(Collected data entries)
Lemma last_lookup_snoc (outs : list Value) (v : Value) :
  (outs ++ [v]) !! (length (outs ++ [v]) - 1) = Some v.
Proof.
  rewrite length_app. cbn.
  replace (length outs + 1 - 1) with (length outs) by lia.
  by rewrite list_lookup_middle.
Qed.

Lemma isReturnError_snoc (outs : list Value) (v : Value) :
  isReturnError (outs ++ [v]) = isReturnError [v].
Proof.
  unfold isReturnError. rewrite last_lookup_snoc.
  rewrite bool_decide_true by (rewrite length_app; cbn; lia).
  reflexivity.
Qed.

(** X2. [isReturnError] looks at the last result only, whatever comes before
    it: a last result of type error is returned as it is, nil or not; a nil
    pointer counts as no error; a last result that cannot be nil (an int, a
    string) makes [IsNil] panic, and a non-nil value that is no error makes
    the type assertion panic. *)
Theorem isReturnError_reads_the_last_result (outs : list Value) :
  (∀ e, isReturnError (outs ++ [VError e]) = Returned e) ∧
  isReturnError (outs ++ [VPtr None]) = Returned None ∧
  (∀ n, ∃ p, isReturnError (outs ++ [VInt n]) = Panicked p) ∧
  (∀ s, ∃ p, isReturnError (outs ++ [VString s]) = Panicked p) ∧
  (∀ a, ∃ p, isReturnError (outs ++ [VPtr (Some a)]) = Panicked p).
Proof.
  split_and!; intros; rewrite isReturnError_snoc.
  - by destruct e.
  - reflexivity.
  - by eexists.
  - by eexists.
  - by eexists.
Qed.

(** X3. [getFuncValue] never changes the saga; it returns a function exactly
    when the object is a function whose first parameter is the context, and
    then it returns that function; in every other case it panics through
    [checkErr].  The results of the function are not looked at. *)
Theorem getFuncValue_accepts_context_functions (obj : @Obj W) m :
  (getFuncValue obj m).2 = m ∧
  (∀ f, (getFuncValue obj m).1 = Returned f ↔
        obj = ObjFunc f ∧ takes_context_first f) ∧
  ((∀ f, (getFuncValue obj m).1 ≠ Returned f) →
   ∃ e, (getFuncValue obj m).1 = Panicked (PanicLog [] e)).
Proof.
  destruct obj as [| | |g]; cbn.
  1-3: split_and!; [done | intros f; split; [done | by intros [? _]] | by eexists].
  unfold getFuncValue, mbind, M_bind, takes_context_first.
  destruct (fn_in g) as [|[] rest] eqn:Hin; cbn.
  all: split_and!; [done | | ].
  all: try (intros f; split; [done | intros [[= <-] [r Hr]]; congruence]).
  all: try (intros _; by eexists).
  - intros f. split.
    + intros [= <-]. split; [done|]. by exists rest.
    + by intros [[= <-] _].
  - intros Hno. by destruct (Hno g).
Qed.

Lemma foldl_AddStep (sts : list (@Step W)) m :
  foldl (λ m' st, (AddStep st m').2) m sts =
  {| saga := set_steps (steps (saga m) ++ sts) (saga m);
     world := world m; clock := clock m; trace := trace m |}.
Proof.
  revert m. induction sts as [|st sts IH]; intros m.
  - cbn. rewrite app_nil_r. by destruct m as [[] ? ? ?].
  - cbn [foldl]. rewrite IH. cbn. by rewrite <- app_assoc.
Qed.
* * *
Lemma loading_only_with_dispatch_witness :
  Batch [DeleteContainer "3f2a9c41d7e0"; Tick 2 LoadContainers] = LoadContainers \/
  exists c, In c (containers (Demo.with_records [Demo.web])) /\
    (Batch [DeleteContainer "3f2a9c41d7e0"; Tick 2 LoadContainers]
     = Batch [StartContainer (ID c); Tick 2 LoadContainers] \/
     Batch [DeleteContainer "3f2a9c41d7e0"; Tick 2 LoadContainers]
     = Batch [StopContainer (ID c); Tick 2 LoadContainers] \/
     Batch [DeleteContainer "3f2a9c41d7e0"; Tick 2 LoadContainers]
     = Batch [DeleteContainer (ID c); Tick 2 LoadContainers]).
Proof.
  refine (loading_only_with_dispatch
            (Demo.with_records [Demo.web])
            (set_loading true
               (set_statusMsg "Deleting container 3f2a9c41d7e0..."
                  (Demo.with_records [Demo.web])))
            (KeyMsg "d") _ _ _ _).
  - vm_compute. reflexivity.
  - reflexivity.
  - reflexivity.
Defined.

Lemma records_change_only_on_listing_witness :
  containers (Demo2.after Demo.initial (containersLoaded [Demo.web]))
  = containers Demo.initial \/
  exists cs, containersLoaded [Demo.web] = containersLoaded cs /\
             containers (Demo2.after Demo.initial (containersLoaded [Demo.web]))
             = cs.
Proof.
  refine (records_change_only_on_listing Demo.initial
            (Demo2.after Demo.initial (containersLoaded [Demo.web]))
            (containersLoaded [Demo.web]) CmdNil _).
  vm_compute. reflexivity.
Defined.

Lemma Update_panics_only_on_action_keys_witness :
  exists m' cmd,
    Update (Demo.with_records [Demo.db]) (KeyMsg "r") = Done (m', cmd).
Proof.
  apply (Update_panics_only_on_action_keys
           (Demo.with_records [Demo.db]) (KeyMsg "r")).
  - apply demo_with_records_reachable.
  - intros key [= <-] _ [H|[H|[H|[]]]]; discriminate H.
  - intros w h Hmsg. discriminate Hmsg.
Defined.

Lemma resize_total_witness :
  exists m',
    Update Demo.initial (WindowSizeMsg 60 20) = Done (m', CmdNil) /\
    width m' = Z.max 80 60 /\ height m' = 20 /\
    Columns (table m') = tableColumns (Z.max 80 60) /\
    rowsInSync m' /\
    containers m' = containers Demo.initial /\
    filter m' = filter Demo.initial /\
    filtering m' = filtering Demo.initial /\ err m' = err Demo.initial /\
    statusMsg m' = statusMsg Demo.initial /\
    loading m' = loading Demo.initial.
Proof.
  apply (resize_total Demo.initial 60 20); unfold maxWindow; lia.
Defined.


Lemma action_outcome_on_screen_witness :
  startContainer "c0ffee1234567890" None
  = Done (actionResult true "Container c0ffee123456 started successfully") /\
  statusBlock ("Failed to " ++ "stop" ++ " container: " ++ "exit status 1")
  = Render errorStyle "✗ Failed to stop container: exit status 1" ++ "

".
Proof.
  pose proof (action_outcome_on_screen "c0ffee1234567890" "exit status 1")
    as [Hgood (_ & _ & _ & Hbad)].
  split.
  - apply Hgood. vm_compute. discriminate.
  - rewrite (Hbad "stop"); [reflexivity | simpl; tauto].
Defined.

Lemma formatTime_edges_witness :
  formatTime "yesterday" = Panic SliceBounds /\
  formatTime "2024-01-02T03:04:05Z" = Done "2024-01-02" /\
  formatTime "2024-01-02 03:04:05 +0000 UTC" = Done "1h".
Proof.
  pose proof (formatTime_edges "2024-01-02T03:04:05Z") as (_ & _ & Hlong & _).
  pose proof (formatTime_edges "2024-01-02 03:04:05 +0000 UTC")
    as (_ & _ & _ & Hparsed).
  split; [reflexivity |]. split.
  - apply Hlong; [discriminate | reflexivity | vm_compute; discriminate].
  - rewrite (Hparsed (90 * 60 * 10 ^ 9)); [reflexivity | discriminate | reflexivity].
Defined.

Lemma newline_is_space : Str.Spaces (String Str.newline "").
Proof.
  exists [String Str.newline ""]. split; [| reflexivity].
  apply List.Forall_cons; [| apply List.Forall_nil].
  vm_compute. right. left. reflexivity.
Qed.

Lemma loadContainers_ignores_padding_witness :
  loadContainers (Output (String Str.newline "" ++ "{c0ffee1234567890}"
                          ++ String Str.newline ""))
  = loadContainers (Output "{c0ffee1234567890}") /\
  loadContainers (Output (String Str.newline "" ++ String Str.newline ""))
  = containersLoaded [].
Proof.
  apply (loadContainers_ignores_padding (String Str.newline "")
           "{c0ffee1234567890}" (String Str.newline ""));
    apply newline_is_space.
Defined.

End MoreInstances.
==
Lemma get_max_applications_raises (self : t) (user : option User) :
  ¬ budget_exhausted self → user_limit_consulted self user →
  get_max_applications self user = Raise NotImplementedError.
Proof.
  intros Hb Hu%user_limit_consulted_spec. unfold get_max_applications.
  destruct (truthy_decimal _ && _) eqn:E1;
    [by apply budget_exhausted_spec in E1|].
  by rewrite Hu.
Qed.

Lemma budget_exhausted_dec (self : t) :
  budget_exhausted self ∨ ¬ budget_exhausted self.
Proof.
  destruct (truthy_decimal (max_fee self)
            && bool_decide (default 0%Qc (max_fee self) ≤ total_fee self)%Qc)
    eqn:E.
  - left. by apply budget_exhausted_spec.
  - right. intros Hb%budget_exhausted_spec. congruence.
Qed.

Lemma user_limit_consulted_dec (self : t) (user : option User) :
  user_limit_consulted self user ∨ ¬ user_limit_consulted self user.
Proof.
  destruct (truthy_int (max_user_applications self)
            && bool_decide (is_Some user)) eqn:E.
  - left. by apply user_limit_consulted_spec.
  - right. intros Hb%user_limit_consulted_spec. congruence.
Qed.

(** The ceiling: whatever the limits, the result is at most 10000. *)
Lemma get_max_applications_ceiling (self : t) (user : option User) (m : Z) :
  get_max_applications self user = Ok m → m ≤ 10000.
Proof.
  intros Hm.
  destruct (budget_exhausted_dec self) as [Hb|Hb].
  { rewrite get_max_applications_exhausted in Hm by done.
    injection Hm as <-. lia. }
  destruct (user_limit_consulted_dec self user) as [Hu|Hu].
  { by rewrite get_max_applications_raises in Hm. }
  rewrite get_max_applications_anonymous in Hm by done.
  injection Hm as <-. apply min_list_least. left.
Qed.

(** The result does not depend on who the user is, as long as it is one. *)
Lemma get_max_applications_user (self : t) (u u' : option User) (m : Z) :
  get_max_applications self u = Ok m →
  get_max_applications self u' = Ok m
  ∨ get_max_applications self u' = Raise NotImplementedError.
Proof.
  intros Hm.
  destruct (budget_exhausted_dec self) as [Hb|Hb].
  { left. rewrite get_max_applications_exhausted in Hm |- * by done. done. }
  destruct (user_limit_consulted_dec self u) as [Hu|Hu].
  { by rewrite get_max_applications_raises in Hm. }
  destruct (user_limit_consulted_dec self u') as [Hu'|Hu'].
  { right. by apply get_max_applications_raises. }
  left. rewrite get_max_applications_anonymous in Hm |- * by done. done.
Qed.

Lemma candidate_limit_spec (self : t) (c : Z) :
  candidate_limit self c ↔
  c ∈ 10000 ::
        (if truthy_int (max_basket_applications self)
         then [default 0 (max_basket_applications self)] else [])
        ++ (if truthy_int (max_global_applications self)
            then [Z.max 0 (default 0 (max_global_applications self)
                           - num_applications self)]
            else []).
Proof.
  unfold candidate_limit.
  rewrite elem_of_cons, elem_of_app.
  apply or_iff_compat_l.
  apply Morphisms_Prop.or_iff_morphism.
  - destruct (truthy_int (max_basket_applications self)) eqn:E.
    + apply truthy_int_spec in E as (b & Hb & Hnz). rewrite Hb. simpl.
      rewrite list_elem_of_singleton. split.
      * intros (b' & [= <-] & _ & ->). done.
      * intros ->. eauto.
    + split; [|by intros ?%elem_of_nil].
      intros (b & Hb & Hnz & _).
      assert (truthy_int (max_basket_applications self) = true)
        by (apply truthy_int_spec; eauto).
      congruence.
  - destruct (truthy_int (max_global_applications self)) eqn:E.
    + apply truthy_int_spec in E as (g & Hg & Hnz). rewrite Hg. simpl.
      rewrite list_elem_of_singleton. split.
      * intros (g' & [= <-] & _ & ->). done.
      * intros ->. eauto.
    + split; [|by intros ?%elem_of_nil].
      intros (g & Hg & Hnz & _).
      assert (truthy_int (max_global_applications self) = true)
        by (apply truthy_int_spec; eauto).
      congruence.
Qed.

What to produce: Please copy, exactly and with nothing else, the lines above beginning at the line that has "Lemma candidate_limit_spec (self" and ending with the line that has "(if truthy_int (max_global_applications self)".

Expected answer:
Lemma candidate_limit_spec (self : t) (c : Z) :
  candidate_limit self c ↔
  c ∈ 10000 ::
        (if truthy_int (max_basket_applications self)
         then [default 0 (max_basket_applications self)] else [])
        ++ (if truthy_int (max_global_applications self)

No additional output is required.